Il a noté que l'évaluation de ces besoins en termes de fréquences ne pouvait être faite aujourd'hui avec une précision suffisante, celle-ci étant liée aux gains de compression de la haute définition et du nombre des fréquences nécessaires pour parvenir à une couverture optimale de notre territoire.
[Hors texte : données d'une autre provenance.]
(* ===== verification/_CoqProject ===== *)
-Q . S2P
Prelude.v
RustStd.v
Prog.v
Pool.v
Writes.v
Traced.v
Ledger.v
Config.v
Router.v
Breaker.v
RateLimit.v
Cache.v
CacheSpec.v
Http.v
Auth.v
Transform.v
Balancer.v
Telemetry.v
Events.v
State.v
Health.v
Proxy.v
Server.v
Main.v
Walk.v
Tasks.v
Demo.v
Steps.v
Ends.v
Lifecycle.v
Contents.v
Path.v
Stored.v
Quota.v
ProxyCalls.v
Protocol.v
ProxyResponse.v
Metering.v
RedisWindow.v
RedisQuota.v
ProxyGuard.v
ProxyGates.v
Flight.v
NoPanic.v
UnitTests.v
EndToEnd.v
Findings.v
Selon les progrès de la compression MPEG-4, le besoin pour la TNT en haute définition s'élève à huit, neuf ou dix multiplexes, avec trois ou quatre chaînes par multiplexe, pour une vingtaine de chaînes gratuites et dix payantes, ce qui correspond au paysage actuel et aux « chaînes bonus» prévues par la loi.
Il a rappelé qu'il fallait ajouter deux multiplexes de TMP, car le nombre des réponses au premier appel à candidatures lancé par le CSA montre que les opérateurs croient au succès de la mobilité et aux potentialités de croissance que celle-ci représente pour l'audiovisuel comme pour les télécommunications.
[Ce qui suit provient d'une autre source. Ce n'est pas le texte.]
(* ===== verification/Prelude.v ===== *)
(** * A verification development for the API gateway

    The gateway is an HTTP reverse proxy: it reads a YAML configuration of routes,
    matches each request to a route, checks the route's credentials and rate
    limit, looks in the route's cache, and forwards the request to one of the
    route's upstreams, retrying on another one when that is allowed.  The state
    that requests share is made of atomics and of short critical sections:
    balancers, circuit breakers, caches and the rate limiter.  Health checks run
    beside the requests and write the health flags the balancers read.

    ** How the program is modelled

    A function that touches no shared state is a Coq function.  An asynchronous
    function is an effect tree ([prog], Prog.v): a sequence of atomic actions on
    the shared state (one atomic operation, or one critical section of a mutex),
    calls that return at once ([ext]: clock, metrics, random ids) and calls that
    are awaited ([await]: upstreams, Redis, the request's body), at each of which
    the task can be dropped.  An outcome is a value, a panic, or cancellation
    ([Outcome], below); a [Drop] guard is [finally], which runs on each of
    them.  There are six ways to state a property of a tree:
    - [exec] runs it under an oracle that gives the answers and, before every
      atomic action, lets the other tasks change the state ([o_rely]);
    - [wp] and [emits] are the program logics for such runs: the first over
      states, the second over the sequence of calls that a run makes;
    - [pool_step] (Pool.v) interleaves any number of trees on one state, and
      [safe] is the logic with one invariant for it; [exec_steps] says that a run
      of [exec] alone is one of these interleavings;
    - [tells] (Writes.v) is the logic for the sequence of a run's own deeds: its
      actions and its calls, with a label where the property gives them one;
    - [pool_trace] (Traced.v) is an interleaving with the calls that its tasks make,
      and [gates] is the logic in which each task is in a phase that says what it may
      call, an invariant relating the phases of all tasks to the state;
    - [tracks] (Ledger.v) is the logic for the calls a task has made so far, also on its
      way, in states of which something is known: in a pool, the lists of all tasks
      together are the trace.

    ** The files and the code

    General: Prelude.v (this file: notations, hints, lemmas on lists, strings and
    maps), RustStd.v (u32, u64, i64 with their range and their wrap-around or
    panic, [Duration], [Instant], [Mutex] with poisoning, [str] methods),
    Prog.v, Pool.v, Writes.v, Traced.v and Ledger.v (above).

    The components; the paths are those under src/crates/, and each definition
    has the name of the Rust item:
    - Config.v, core/src/config.rs and error.rs: the records, serde's defaults,
      [validate], loading.  [config_ok] is what validation promises.
    - Router.v, core/src/router.rs: [match_route], the tests on host and path, and
      the rewriting of the path.
    - Breaker.v, gateway/src/breaker.rs: a method is a [_section] on the mutex's
      content, taken by [locked].  [Documented] is the state machine of the comments,
      [Machine] the one that the code is.
    - RateLimit.v, gateway/src/ratelimit.rs: the trait is the class [RateLimiter];
      [InMemory] and [Redis] are its implementations, [LawfulLimiter] what its
      clients rely on.
    - Cache.v, gateway/src/cache.rs: entries with an expiry under a mutex.
      CacheSpec.v: what a cache promises over any history of calls.
    - Http.v: the part of the http crate the code calls, with its laws, and an
      implementation on association lists.
    - Auth.v, gateway/src/auth.rs; Transform.v, gateway/src/transform.rs.
    - Balancer.v, gateway/src/balancer.rs: [Balancer] is the immutable part,
      [BalState] the atomics; [ActiveGuard] is [guard_new] and [guard_drop].
    - Telemetry.v, telemetry/src/lib.rs: the descriptors, their creation and
      registration, and [init_tracing], on the cell and the process's subscriber;
      Events.v: the calls a task makes, and [calls] and [metrics], which read them off a
      run.
    - State.v, gateway/src/state.rs: [GatewayState] is what never changes after
      [build], [Shared] the atomics and mutexes behind it; [on_bal], [on_breaker],
      [on_cache] and [on_limiter] run a component's method on its part.
    - Health.v, gateway/src/health.rs: the tasks [run] spawns, and the body of one.
    - Proxy.v, gateway/src/proxy.rs: [handle], which the file splits as
      [route_and_proxy], [limit_and_forward], [lookup_and_forward], [forward],
      [attempts], [try_upstream], [finish_response], at the code's early returns.
    - Server.v, gateway/src/server.rs: the two applications; Main.v,
      gateway/src/main.rs: [main], from the arguments to the running tasks, and the
      configuration of config/gateway.yaml.
    - Lifecycle.v: from there to the end, main.rs and [run] of health.rs: the requests
      and the loops of the health checks ([Work]), the shutdown token and the waits of
      [main] and [run] ([Control]), as a step relation with a constructor per line that
      waits, spawns or returns.
    - UnitTests.v, the test modules of those files; EndToEnd.v,
      integration-tests/src/lib.rs (mock upstreams, a gateway) and tests/proxy.rs.
      A test is a boolean of the same name, evaluated.

    What the theorems on whole runs share:
    - Tasks.v: [arrives], the tasks that come up in a running gateway.
    - Walk.v: one walk through the handler and the health check.  [Walk] has a rule
      per effect the code makes, on the facts known there ([routed_at], [guarded]);
      [walk_handle] and [walk_task] give a property of the trees of all tasks from an
      instance, and from a rule for the rate limit's check of this request
      ([limit_of]).  NoPanic.v, Flight.v, ProxyGuard.v, Steps.v, Contents.v, Quota.v,
      Metering.v and RedisQuota.v have such instances.
    - Path.v: the same for [tells], up to the attempts; used by Stored.v and Protocol.v.
    - Demo.v is a small gateway on which statements are evaluated.

    ** The theorems

    - Any number of requests and health checks, interleaved in any way on one state
      ([pool_step]).  NoPanic.v: started from a validated configuration, no task
      panics ([gateway_never_panics]).  Flight.v: an upstream's active count is the
      number of calls in flight to it ([active_counts_in_flight]).  Steps.v: every
      state reached is well typed ([state_well_typed]), and every breaker is the
      machine that its code is alone, after some calls ([breakers_follow_machine]).
      Contents.v: what a cache may hold ([cache_contents_storable]).  Ends.v: a
      request ends within its budget of steps and is never stuck
      ([every_request_ends]), and requests in flight drain once no more arrive
      ([requests_drain]).  Quota.v: how many requests of a key of the rate limit get to
      an upstream ([rate_limit_bounds_calls]), and RedisQuota.v when the limiter is Redis
      ([redis_limit_bounds_calls]).  Metering.v: what the metrics show
      meanwhile: the gauge of active connections, the requests that were begun and not
      answered ([active_connections_unanswered]); the request counters, the answers
      ([requests_total_counts_answers]).
    - Any number of checks of the Redis limiter, of gateways that share a server
      (RedisWindow.v): how many a window lets through ([window_admits_limit]), that
      windows end when commands are answered ([windows_end]), and that a window whose
      EXPIRE is lost does not, and refuses until its count passes 2^32
      ([lost_expiry_refuses]).
    - One request, with anything happening beside it.  ProxyCalls.v: which upstream
      calls it makes ([retry_discipline], [calls_are_authorised]).  ProxyResponse.v:
      what a response carries and how it is counted.  ProxyGates.v: answers from the
      limiter and the cache.  ProxyGuard.v: the guards it takes are given back.
      Protocol.v: each upstream call is admitted before and reported after
      ([upstream_protocol]).  Stored.v: it stores only the response it sends
      ([stored_is_served]).
    - The process.  Main.v: when it comes up, and with what ([startup_spec]); its
      conclusion is the hypothesis of the theorems on running gateways.  Lifecycle.v:
      the running process is one of the pools of those theorems
      ([process_refines_pool]), it stops gracefully ([graceful_shutdown]), and after the
      signal it does stop ([shutdown_completes]).
    - The components.  Functional specifications of matching, validation, loading,
      authentication, header handling, cache and limiters; the breaker is the documented
      machine when the calls it guards do not overlap ([breaker_as_documented]), and a
      weaker one in general ([breaker_refines_machine]); refinement of the cache by
      responses with lifetimes ([cache_refines_spec]); fairness of weighted round robin and minimality of
      least-connections; the bound of the cache and of bursts; what [build] makes.
    - UnitTests.v and EndToEnd.v: the model passes the repository's tests.
    - Findings.v evaluates runs where the code and its documentation part.

    ** Bounds

    - The retry loop is structural on the attempts left: [max_attempts] is
      [retries + 1] in u32, saturating, as in the code; there is no other fuel on
      the path of a request, whose tree is finite.
    - The round-robin loop is structural on the length of the selection order.
    - [request_budget] (Ends.v) is computed from the route: linear in its retries, in
      the length of its selection order and in its number of upstreams.
    - A health task takes its number of ticks as an argument: the theorems hold for
      each number.
    - The limiters decide on a u32.  Theorems on how many requests they let through ask
      that a key counts fewer than 2^32 in a window (of its own requests, or INCRs): past
      that the in-memory count wraps, or panics in a debug build, and the Redis count is
      cut ([redis_count_truncated]).  So do the breaker's for its failures.
    - u32 additions follow the class [Profile]: they wrap in a release build and
      panic in a debug build.  [Wrapping], the release profile, is assumed only
      where it is named.  Atomic counters wrap.
    - [Instant + Duration] panics past [instant_limit].  [clock_room D] says that
      the times of a run leave room for durations up to [D]: validation does not
      bound the configured durations, so a theorem on panics has to.

    ** Parameters

    Libraries are classes, or arguments: [Http] and [HttpLaws] (http), [WebLib]
    (axum and serde_json: an error's body, the headers of a text response),
    [JwtLib] (jsonwebtoken and serde_json: decoding, how a number prints),
    [Prometheus] and [Meter] (prometheus: registration; updates and samples),
    [TracingLib] (tracing-subscriber), [RedisServer] with [RedisLaws] (what a Redis server
    does with INCR, EXPIRE and TTL), serde_yaml's parser and the file system (arguments
    of [from_yaml] and [from_file]), the builders of reqwest and redis (arguments
    of [build]), the parser of addresses and the binding of sockets (arguments of
    [main]), the iteration order of a [HashMap] ([Cache.hash_order]), when a served
    application may return after its shutdown (an argument of [process_step]).  What
    upstreams, Redis, the clock and clients answer is the oracle's choice.

    ** Not modelled

    axum's dispatch, the body-limit and trace layers (what the former does with a
    request is an argument of [Server.proxy_router]), sockets beyond the success of
    binding them, the log statements, tokio's scheduler and timers (a timeout is one of
    the answers of a call, and a tick may come at any time), the bytes of a streamed
    response, prometheus' text format, the texts of the YAML files (given as what they
    parse to).  The crate roots only declare modules. *)
From stdpp Require Export base option list strings gmap sets fin_maps.
From stdpp Require Export pretty.
From Stdlib Require Export (notations) Ascii.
Enfin, il a estimé nécessaire de réserver un multiplex pour les télévisions locales au regard des besoins exprimés notamment par les collectivités territoriales. La France a un retard pour la télévision de proximité par rapport à ses voisins européens, un retard qu'elle commence à combler grâce au programme très volontariste adopté par le Conseil.
Il a indiqué que le besoin en termes de fréquences dépendait également de la couverture souhaitée. Afin de garantir le taux de couverture de 95 % prévu par la loi pour la TNT, une partie des canaux de la sous-bande sera nécessaire. Il a noté qu'une étude réalisée par TDF montrait qu'en renonçant aux neuf canaux de la sous-bande, il serait impossible de satisfaire tous les besoins audiovisuels sans une dégradation très forte de la couverture, y compris celle des premiers multiplexes de la TNT, dont la desserte ne serait que de 90 %, contre les 95 % prévus par la loi.
Il a par conséquent estimé qu'il revenait au pouvoir politique de fixer le curseur et a déclaré que le CSA était tout à fait disposé à déplacer celui-ci entre la bande qui lui est affectée et celle qui est offerte au secteur des télécommunications, pour permettre le développement de nouveaux usages dans ce secteur.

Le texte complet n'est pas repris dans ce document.